Urban archaeology is a sub discipline of archaeology specializing in the material past of towns and cities where long-term human habitation has often left a rich record of the past. In modern times, when someone talks about living in a city, they are in an area with many surrounding people and buildings, generally quite tall ones. In archaeological terms, cities give great information because of the infrastructure they have and amounts of people that were around one another. Through the years there has been one big method used for urban archaeology along with significant historic developments.

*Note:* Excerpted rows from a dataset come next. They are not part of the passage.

Lemma fields64 z0 z1 z2 z3 z4 z5 z6 z7 :
  0 <= z0 < 256 -> 0 <= z1 < 256 -> 0 <= z2 < 256 -> 0 <= z3 < 256 ->
  0 <= z4 < 256 -> 0 <= z5 < 256 -> 0 <= z6 < 256 -> 0 <= z7 < 256 ->
  let bits :=
    z0 + 2 ^ 8 * (z1 + 2 ^ 8 * (z2 + 2 ^ 8 * (z3 + 2 ^ 8 * (z4 + 2 ^ 8 * (z5
         + 2 ^ 8 * (z6 + 2 ^ 8 * (z7 + 2 ^ 8 * 0))))))) in
  0 <= JS.sar z7 7 < 2
  /\ (JS.sar z7 7 =? 1) = Z.testbit bits (11 + 52)
  /\ JS.bor (JS.shl (JS.band (JS.shl z7 1) 255) 3) (JS.sar z6 4)
     = (bits / 2 ^ 52) mod 2 ^ 11
  /\ JS.band z6 15 * 2 ^ 48 + z5 * 2 ^ 40 + z4 * 2 ^ 32 + z3 * 2 ^ 24 + z2 * 2 ^ 16
     + z1 * 2 ^ 8 + z0 = bits mod 2 ^ 52.
Proof.
  intros H0 H1 H2 H3 H4 H5 H6 H7 bits.
  pose proof (Z.div_mod z7 128 ltac:(lia)) as D7.
  pose proof (Z.mod_pos_bound z7 128 ltac:(lia)) as B7.
  pose proof (Z.div_mod z6 16 ltac:(lia)) as D6.
  pose proof (Z.mod_pos_bound z6 16 ltac:(lia)) as B6.
  set (sb := z7 / 128) in *. set (h := z7 mod 128) in *.
  set (l := z6 / 16) in *. set (f := z6 mod 16) in *.
  assert (Hsb : 0 <= sb < 2) by lia. assert (Hl : 0 <= l < 16) by lia.
  set (low := f * 2 ^ 48 + z5 * 2 ^ 40 + z4 * 2 ^ 32 + z3 * 2 ^ 24 + z2 * 2 ^ 16
              + z1 * 2 ^ 8 + z0).
  assert (Hlow : 0 <= low < 2 ^ 52) by (unfold low; lia).
  assert (Hbits : bits = (sb * 2 ^ 11 + (h * 2 ^ 4 + l)) * 2 ^ 52 + low)
    by (unfold bits, low; lia).
  assert (Hdiv : bits / 2 ^ 52 = sb * 2 ^ 11 + (h * 2 ^ 4 + l)).
  { symmetry. apply (Z.div_unique_pos bits (2 ^ 52) _ low); lia. }
  assert (Hmod : bits mod 2 ^ 52 = low).
  { symmetry. apply (Z.mod_unique_pos bits (2 ^ 52) (sb * 2 ^ 11 + (h * 2 ^ 4 + l))); lia. }
  rewrite !sar_small by lia. change (2 ^ 7) with 128. change (2 ^ 4) with 16. fold sb l.
  split; [assumption|]. split.
  - assert (Hdiv63 : bits / 2 ^ 63 = sb).
    { symmetry.
      apply (Z.div_unique_pos bits (2 ^ 63) sb ((h * 2 ^ 4 + l) * 2 ^ 52 + low)); lia. }
    change (11 + 52) with 63. rewrite testbit_div by lia. by rewrite Hdiv63.
  - split.
    + rewrite Hdiv. rewrite (shl_small z7 1) by lia.
      change 255 with (Z.ones 8). rewrite band_ones by lia.
      replace ((z7 * 2 ^ 1) mod 2 ^ 8) with (h * 2 ^ 1)
        by (apply (Z.mod_unique_pos _ _ sb); lia).
      rewrite (shl_small (h * 2 ^ 1) 3) by lia.
      replace (h * 2 ^ 1 * 2 ^ 3) with (h * 2 ^ 4) by lia.
      rewrite bor_add by lia.
      apply (Z.mod_unique_pos _ _ sb); lia.
    + rewrite Hmod. change 15 with (Z.ones 4). rewrite band_ones by lia.
      change (2 ^ 4) with 16. fold f. reflexivity.
Qed.
End Fields.

Module FloatFacts.
Import DataView DataViewFacts.

Lemma length_slice' d o n :
  (this_byteOffset d + o + n <= byteLength d)%nat ->
  length (slice (this_buffer d) (this_byteOffset d + o) (this_byteOffset d + o + n)) = n.
Proof. intros H. apply length_slice. exact H. Qed.

Lemma float32_of_bytes (b : list byte) :
  length b = 4%nat ->
  (let sign := 1 - 2 * JS.sar (at_ b 3) 7 in
   let exponent :=
     JS.bor (JS.band (JS.shl (at_ b 3) 1) 255) (JS.sar (at_ b 2) 7) - 127 in
   let mantissa :=
     JS.bor (JS.bor (JS.shl (JS.band (at_ b 2) 127) 16) (JS.shl (at_ b 1) 8))
            (at_ b 0) in
   if exponent =? 128 then
     if negb (mantissa =? 0) then Ok NaN
     else Ok (mul (of_Z sign) Infinity)
   else if exponent =? -127 then
     Ok (mul (mul (of_Z sign) (of_Z mantissa)) (pow2 (-126 - 23)))
   else
     Ok (mul (mul (of_Z sign) (add (of_Z 1) (mul (of_Z mantissa) (pow2 (-23)))))
             (pow2 exponent)))
  = Ok (to_number (decode 8 23 (le_word b))).
Proof.
  intros Hlen.
  destruct b as [|c0 [|c1 [|c2 [|c3 [|c4 b]]]]]; try discriminate Hlen.
  cbn [at_ nth_error le_word fold_right]. cbv zeta.
  pose proof (fields32 (u8 c0) (u8 c1) (u8 c2) (u8 c3)
                (u8_bound c0) (u8_bound c1) (u8_bound c2) (u8_bound c3))
    as (Hs & Hsign & HE & HT).
  cbv zeta in Hsign, HE, HT.
  set (bits := u8 c0 + 2 ^ 8 * (u8 c1 + 2 ^ 8 * (u8 c2 + 2 ^ 8 * (u8 c3 + 2 ^ 8 * 0)))) in *.
  unfold decode. rewrite <- Hsign, <- HE, <- HT.
  set (E := JS.bor _ (JS.sar (u8 c2) 7)) in *.
  set (T := JS.bor (JS.bor _ _) (u8 c0)) in *.
  assert (0 <= E < 2 ^ 8) by (rewrite HE; apply Z.mod_pos_bound; lia).
  assert (0 <= T < 2 ^ 23) by (rewrite HT; apply Z.mod_pos_bound; lia).
  rewrite <- (float32_fields (JS.sar (u8 c3) 7) E T) by assumption.
  destruct (E - 127 =? 128); [destruct (negb (T =? 0)); reflexivity|].
  destruct (E - 127 =? -127); reflexivity.
Qed.

Lemma float64_of_bytes (b : list byte) :
  length b = 8%nat ->
  (let sign := 1 - 2 * JS.sar (at_ b 7) 7 in
   let exponent :=
     JS.bor (JS.shl (JS.band (JS.shl (at_ b 7) 1) 255) 3) (JS.sar (at_ b 6) 4)
     - (JS.shl 1 10 - 1) in
   let mantissa :=
     JS.band (at_ b 6) 15 * 2 ^ 48 + at_ b 5 * 2 ^ 40 + at_ b 4 * 2 ^ 32
     + at_ b 3 * 2 ^ 24 + at_ b 2 * 2 ^ 16 + at_ b 1 * 2 ^ 8 + at_ b 0 in
   if exponent =? 1024 then
     if negb (mantissa =? 0) then Ok NaN
     else Ok (mul (of_Z sign) Infinity)
   else if exponent =? -1023 then
     Ok (mul (mul (of_Z sign) (of_Z mantissa)) (pow2 (-1022 - 52)))
   else
     Ok (mul (mul (of_Z sign) (add (of_Z 1) (mul (of_Z mantissa) (pow2 (-52)))))
             (pow2 exponent)))
  = Ok (to_number (decode 11 52 (le_word b))).
Proof.
  intros Hlen.
  destruct b as [|c0 [|c1 [|c2 [|c3 [|c4 [|c5 [|c6 [|c7 [|c8 b]]]]]]]]];
    try discriminate Hlen.
  cbn [at_ nth_error le_word fold_right]. cbv zeta.
  change (JS.shl 1 10 - 1) with 1023.
  pose proof (fields64 (u8 c0) (u8 c1) (u8 c2) (u8 c3) (u8 c4) (u8 c5) (u8 c6) (u8 c7)
                (u8_bound c0) (u8_bound c1) (u8_bound c2) (u8_bound c3)
                (u8_bound c4) (u8_bound c5) (u8_bound c6) (u8_bound c7))
    as (Hs & Hsign & HE & HT).
  cbv zeta in Hsign, HE, HT.
  set (bits := u8 c0 + 2 ^ 8 * _) in *.
  unfold decode. rewrite <- Hsign, <- HE, <- HT.
  set (E := JS.bor _ (JS.sar (u8 c6) 4)) in *.
  set (T := JS.band (u8 c6) 15 * 2 ^ 48 + _ + _ + _ + _ + _ + _) in *.
  assert (0 <= E < 2 ^ 11) by (rewrite HE; apply Z.mod_pos_bound; lia).
  assert (0 <= T < 2 ^ 52) by (rewrite HT; apply Z.mod_pos_bound; lia).
  rewrite <- (float64_fields (JS.sar (u8 c7) 7) E T) by assumption.
  destruct (E - 1023 =? 1024); [destruct (negb (T =? 0)); reflexivity|].
  destruct (E - 1023 =? -1023); reflexivity.
Qed.

Lemma _getBytes_spec d n o littleEndian :
  _getBytes d n o littleEndian
  = if (byteLength d <? this_byteOffset d + o + n)%nat then Throw RangeError
    else Ok (if negb (truthy littleEndian) && (1 <? n)%nat
             then rev (slice (this_buffer d) (this_byteOffset d + o)
                             (this_byteOffset d + o + n))
             else slice (this_buffer d) (this_byteOffset d + o)
                        (this_byteOffset d + o + n)).
Proof.
  unfold _getBytes. destruct (_ <? _)%nat; [reflexivity|].
  destruct (negb (truthy littleEndian) && (1 <? n)%nat); reflexivity.
Qed.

Large concentrations of humans produce large concentrations of waste. Kitchen waste, broken objects, and similar material all need to be disposed of, while small numbers of people can dispose of their waste locally without encouraging vermin or endangering their health. Once people began to live together in large numbers, around five thousand years ago, such methods began to become impractical and material usually was brought into these new settlements but would rarely be taken out again.

Urban archaeology can be applied to the study of social, racial, and economic dynamics and history within contemporary and antiquated cities as well as the environmental impacts within these spaces.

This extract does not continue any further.